Pre-defining or circumscribing what counts as mental ill health amongst those living within circumstances of hardship, what matters to them, and how they (should) respond to this neglects consideration of people’s agency, capabilities, and resourcefulness as well as the very real social and material constraints that affect their everyday lived experiences. Thus whilst health professionals are encouraged by clinical guidelines to emphasise diagnostic categories based upon pre-defined symptoms, patients are likely to understand their problems and seek to negotiate support for this within the unique biographical context that frames their lives. There is an urgent need therefore, to expand the evidence base away from the kind of research that reinforces a ‘disembodied psychology’ (Freidli and Stearn, 2015), and towards an examination of how people in low-income communities themselves conceptualise, experience and explain their distress within the broader biographical and situated context of their lives—both to those within their immediate social networks, and to those, such as GPs, whose assistance they seek. These kinds of subjectively informed insights would then enable deeper exploration around the ways that experiences of distress may be shaped or amplified through the moral narratives that underpin notions of deservingness within the contemporary welfare state and would help raise much needed debate around the integrity and ethics of sickness-based welfare support.
Responding to distress
Understanding how people in low-income communities conceptualise, talk about and embody mental distress quite clearly has significant implications for the ways that they seek (or avoid) support in response to it. Research has shown for example, that many people in low-income communities face a range of culturally determined issues that deter them from seeking help, and that this is particularly evident amongst men (Clement et al., 2015). Other studies have stressed the value of informal social networks that enable people to share their experiences amongst trusted networks (Brown et al., 2014), and more work is needed to better understand how such mechanisms function and how they can be effectively fostered and supported.
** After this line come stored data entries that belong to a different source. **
(** Taking the block at [alloc_index]. *)
Definition take_block (debug : bool) (p : muggle_memory_pool)
  : option (Z * muggle_memory_pool) :=
  let u := u32 (used p + 1) in
  let pk := if debug && (peak p <? u) then u else peak p in
  cells ← memory_pool_ptr_buf p;
  ret ← rdi cells (alloc_index p);
  let ai := u32 (alloc_index p + 1) in
  let ai := if ai =? capacity p then 0 else ai in
  Some (ret, MP (memory_pool_data_bufs p) (memory_pool_ptr_buf p) ai (free_index p)
    (capacity p) u (block_size p) (num_buf p) (flag p) (max_delta_cap p) pk).

(** The capacity asked for when every block is in use. *)
Definition grow_cap (p : muggle_memory_pool) : Z :=
  let delta_cap := capacity p in
  let delta_cap := if (max_delta_cap p >? 0) && (delta_cap >? max_delta_cap p)
                   then max_delta_cap p else delta_cap in
  u32 (capacity p + delta_cap).

(** [alloc]: the returned pointer (NULL is 0) and the pool; [debug] is
    [MUGGLE_DEBUG]. *)
Definition muggle_memory_pool_alloc (debug : bool) (p : muggle_memory_pool) (a : mem_answers)
  : option (Z * muggle_memory_pool) :=
  if used p =? capacity p then
    let new_cap := grow_cap p in
    if new_cap <=? capacity p then Some (NULL, p)
    else
      '(ok, p') ← muggle_memory_pool_ensure_space p a new_cap;
      if negb ok then Some (NULL, p') else take_block debug p'
  else take_block debug p.

Definition muggle_memory_pool_free (p : muggle_memory_pool) (p_data : Z)
  : option muggle_memory_pool :=
  cells ← memory_pool_ptr_buf p;
  cells' ← wr cells (free_index p) (Some p_data);
  let fi := u32 (free_index p + 1) in
  let fi := if fi =? capacity p then 0 else fi in
  Some (MP (memory_pool_data_bufs p) (Some cells') (alloc_index p) fi (capacity p)
    (u32 (used p - 1)) (block_size p) (num_buf p) (flag p) (max_delta_cap p) (peak p)).

Definition muggle_memory_pool_get_flag (p : muggle_memory_pool) : Z := flag p.

Definition muggle_memory_pool_set_flag (p : muggle_memory_pool) (f : Z) : muggle_memory_pool :=
  MP (memory_pool_data_bufs p) (memory_pool_ptr_buf p) (alloc_index p) (free_index p)
    (capacity p) (used p) (block_size p) (num_buf p) (Z.lor (flag p) f)
    (max_delta_cap p) (peak p).

Definition muggle_memory_pool_set_max_delta_cap (p : muggle_memory_pool) (d : Z)
  : muggle_memory_pool :=
  MP (memory_pool_data_bufs p) (memory_pool_ptr_buf p) (alloc_index p) (free_index p)
    (capacity p) (used p) (block_size p) (num_buf p) (flag p) d (peak p).

(** ** The ring of free blocks

    [rot l a] is the ring read from index [a] on; the free blocks are the
    first [capacity - used] cells of it. *)

Definition rot {A} (l : list A) (a : nat) : list A := drop a l ++ take a l.

Lemma rot_wrap {A} (l : list A) : rot l (length l) = rot l 0.
Proof. unfold rot; by rewrite drop_all, firstn_all, app_nil_r. Qed.

Lemma rot_length {A} (l : list A) a : length (rot l a) = length l.
Proof. unfold rot; rewrite length_app, length_drop, length_take; lia. Qed.

(** Taking the first cell of the ring. *)
Lemma rot_pop {A} (l : list A) a n x xs :
  (a < length l)%nat -> (S n <= length l)%nat -> take (S n) (rot l a) = x :: xs ->
  l !! a = Some x /\ take n (rot l (S a)) = xs.
Proof.
  intros Ha Hn Hrot; destruct (lookup_lt_is_Some_2 l a Ha) as [y Hy].
  unfold rot in *; rewrite (drop_S _ _ _ Hy) in Hrot; simpl in Hrot.
  injection Hrot as -> <-; split; [done|].
  rewrite (take_S_r _ _ _ Hy), app_assoc, take_app_le; [done|].
  rewrite length_app, length_drop, length_take; lia.
Qed.

Definition ring_pos (cap a n : nat) : nat :=
  if decide (a + n < cap)%nat then (a + n)%nat else (a + n - cap)%nat.

Lemma rot_insert {A} (l : list A) a n (x : A) :
  (a < length l)%nat -> (n < length l)%nat ->
  rot (<[ring_pos (length l) a n := x]> l) a = <[n := x]> (rot l a).
Proof.
  intros Ha Hn; unfold rot, ring_pos; case_decide.
  - rewrite drop_insert_ge, take_insert_ge by lia.
    rewrite insert_app_l by (rewrite length_drop; lia); do 2 f_equal; lia.
  - rewrite drop_insert_lt, take_insert_lt by lia.
    rewrite insert_app_r_alt by (rewrite length_drop; lia).
    by rewrite length_drop; do 2 f_equal; lia.
Qed.

(** Putting a cell behind the last one. *)
Lemma rot_push {A} (l : list A) a n (x : A) :
  (a < length l)%nat -> (n < length l)%nat ->
  take (S n) (rot (<[ring_pos (length l) a n := x]> l) a) = take n (rot l a) ++ [x].
Proof.
  intros Ha Hn; rewrite rot_insert by done.
  rewrite (take_S_r _ n x).
  - by rewrite take_insert_ge.
  - apply list_lookup_insert_eq; by rewrite rot_length.
Qed.

(** ** Filling and copying *)

Definition blocks (base bsize n : Z) : list Z := (fun i => base + i * bsize) <$> seqZ 0 n.

Lemma blocks_length base bsize n : length (blocks base bsize n) = Z.to_nat n.
Proof. unfold blocks; by rewrite length_fmap, length_seqZ. Qed.

Lemma blocks_elem base bsize n x :
  x ∈ blocks base bsize n <-> exists i, x = base + i * bsize /\ 0 <= i < n.
Proof.
  unfold blocks; rewrite list_elem_of_fmap; split; intros (i & -> & Hi); exists i;
    (split; [done|]); rewrite ?elem_of_seqZ in *; lia.
Qed.

Lemma fill_from base bsize (A : list (option Z)) off (n : nat) i (R : list (option Z)) :
  Z.of_nat (length A) = off + i -> 0 <= i -> 0 <= off ->
  (n <= length R)%nat ->
  for_up (fun i l => wr l (off + i) (Some (base + i * bsize))) n i (A ++ R)
  = Some (A ++ (Some <$> ((fun i => base + i * bsize) <$> seqZ i (Z.of_nat n))) ++ drop n R).
Proof.
  revert A i R; induction n as [|n IH]; intros A i R HA Hi Hoff HR; simpl; [done|].
  destruct R as [|r R]; simpl in HR; [lia|].
  rewrite wr_Some by (rewrite length_app; simpl; lia); simpl.
  replace (Z.to_nat (off + i)) with (length A + 0)%nat by lia.
  rewrite insert_app_r; simpl; rewrite cons_middle, app_assoc, IH; try lia.
  2:{ rewrite length_app; simpl; lia. }
  rewrite <- app_assoc; do 2 f_equal.
  rewrite (seqZ_cons i) by lia; simpl.
  do 2 f_equal; do 3 f_equal; lia.
Qed.

Lemma fill_blocks_uninit base bsize (A : list (option Z)) off n :
  Z.of_nat (length A) = off -> 0 <= n ->
  fill_blocks base bsize off n (A ++ uninit n) = Some (A ++ (Some <$> blocks base bsize n)).
Proof.
  intros HA Hn; unfold fill_blocks, uninit.
  rewrite fill_from by (rewrite ?length_replicate; lia).
  rewrite drop_replicate, Nat.sub_diag, app_nil_r; by rewrite Z2Nat.id by lia.
Qed.

(** Copying a section behind the cells already copied. *)
Lemma copy_section_uninit old (A : list (option Z)) k off s n :
  Z.of_nat (length A) = off -> 0 <= s -> 0 <= n <= k -> s + n <= Z.of_nat (length old) ->
  copy_section old (A ++ uninit k) off (s, n) = Some ((A ++ slice old s n) ++ uninit (k - n)).
Proof.
  intros HA Hs Hn Hold; unfold copy_section; simpl.
  rewrite copy_out_Some by lia; simpl.
  assert (Z.of_nat (length (slice old s n)) = n) by (rewrite slice_length; lia).
  rewrite copy_in_Some by (unfold uninit; rewrite ?length_app, ?length_replicate; lia).
  f_equal; unfold blit; rewrite take_app_length', drop_app_ge by lia.
  rewrite <- app_assoc; do 2 f_equal; unfold uninit; rewrite drop_replicate.
  f_equal; lia.
Qed.

(** ** The invariant: [F] are the free blocks, oldest first *)
Definition pool_inv (p : muggle_memory_pool) (F : list Z) : Prop :=
  exists cells bufs,
    memory_pool_ptr_buf p = Some cells /\ memory_pool_data_bufs p = Some bufs /\
    Z.of_nat (length cells) = capacity p /\ num_buf p = Z.of_nat (length bufs) /\
    num_buf p <= capacity p /\ 0 < capacity p < 2 ^ 32 /\
    0 <= alloc_index p < capacity p /\ 0 <= used p <= capacity p /\
    Z.of_nat (length F) = capacity p - used p /\
    free_index p = Z.of_nat (ring_pos (length cells) (Z.to_nat (alloc_index p)) (length F)) /\
    take (length F) (rot cells (Z.to_nat (alloc_index p))) = Some <$> F.

Ltac pool_open H :=
  destruct H as (cells & bufs & Hptr & Hbufs & Hlen & Hnum & Hnumle & Hcap & Hai & Hused
                 & HF & Hfi & Hring).

(** Moving an index of the ring one cell on. *)
Lemma index_next cap i :
  0 <= i < cap -> cap < 2 ^ 32 ->
  (if u32 (i + 1) =? cap then 0 else u32 (i + 1)) = (if i + 1 =? cap then 0 else i + 1) /\
  0 <= (if i + 1 =? cap then 0 else i + 1) < cap.
Proof.
  intros; rewrite wrap_small by (unfold in_width; lia).
  split; [done|]; destruct (Z.eqb_spec (i + 1) cap); lia.
Qed.

Lemma ring_next_fi cap (a n : nat) (i : Z) :
  0 <= i < cap -> Z.to_nat i = ring_pos (Z.to_nat cap) a n -> (a < Z.to_nat cap)%nat ->
  (n < Z.to_nat cap)%nat ->
  (if i + 1 =? cap then 0 else i + 1) = Z.of_nat (ring_pos (Z.to_nat cap) a (S n)).
Proof.
  unfold ring_pos; intros Hi Hf Ha Hn; repeat case_decide;
    destruct (Z.eqb_spec (i + 1) cap); lia.
Qed.

Lemma ring_next_ai cap (n : nat) (i : Z) :
  0 <= i < cap -> (S n <= Z.to_nat cap)%nat ->
  ring_pos (Z.to_nat cap) (Z.to_nat (if i + 1 =? cap then 0 else i + 1)) n
  = ring_pos (Z.to_nat cap) (Z.to_nat i) (S n).
Proof.
  unfold ring_pos; intros Hi Hn; destruct (Z.eqb_spec (i + 1) cap);
    repeat case_decide; lia.
Qed.

Lemma rot_next {A} (l : list A) i :
  0 <= i < Z.of_nat (length l) ->
  rot l (Z.to_nat (if i + 1 =? Z.of_nat (length l) then 0 else i + 1)) = rot l (S (Z.to_nat i)).
Proof.
  intros Hi; destruct (Z.eqb_spec (i + 1) (Z.of_nat (length l))).
  - rewrite <- rot_wrap; f_equal; lia.
  - f_equal; lia.
Qed.

Definition same_shape (p p' : muggle_memory_pool) : Prop :=
  block_size p' = block_size p /\ flag p' = flag p /\ max_delta_cap p' = max_delta_cap p.

Lemma take_block_spec debug p b F :
  pool_inv p (b :: F) ->
  exists p', take_block debug p = Some (b, p') /\ pool_inv p' F /\
    used p' = used p + 1 /\ capacity p' = capacity p /\ same_shape p p'.
Proof.
  intros Hinv; pool_open Hinv; simpl in HF.
  destruct (rot_pop cells (Z.to_nat (alloc_index p)) (length F) (Some b) (Some <$> F))
    as [Hhd Htl]; [lia|lia|done|].
  destruct (index_next (capacity p) (alloc_index p)) as [Hi Hi']; [lia|lia|].
  unfold take_block, rdi, rd; rewrite Hptr; simpl.
  rewrite decide_True, Hhd by lia; simpl.
  eexists; split; [done|]; simpl; rewrite Hi.
  rewrite (wrap_small 32 (used p + 1)) by (unfold in_width; lia).
  split; [|done]; exists cells, bufs; simpl.
  assert (Hc : length cells = Z.to_nat (capacity p)) by lia.
  split_and!; try done; try lia.
  - rewrite Hc, ring_next_ai by lia; rewrite <- Hc; exact Hfi.
  - by rewrite <- Hlen, rot_next by lia.
Qed.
Despite the challenges people face in seeking support, it is clear from national consultation data that many people from low-income communities do at some point in time turn to health professionals to seek support for mental distress. This may indicate that the patient understands their distress through a medical framework, and accepts that they require some form of medically-oriented treatment. However, in a situation in which large-scale resource cuts in the UK voluntary sector mean that GPs are often the only place left for people to go to for help, and where GPs act as the main conduit for the administration of sick notes (now tellingly named ‘fitness for work’ notes) needed by people to evidence their ill health (Wheat et al., 2015), the picture is often far from clear-cut.
A better understanding is needed therefore of both the expectations that patients from low-income backgrounds place on their encounters with health providers for mental distress, and the ways that health providers seek to respond to this within the broader systemic, logistical and cultural boundaries in which they work. Addressing these knowledge gaps calls for mental health research to be broadened away from an objective clinical gaze to encompass the interpretive forms of understanding that can be gained through qualitative methods which foreground the perspectives of, and exchanges between, patients and health care providers.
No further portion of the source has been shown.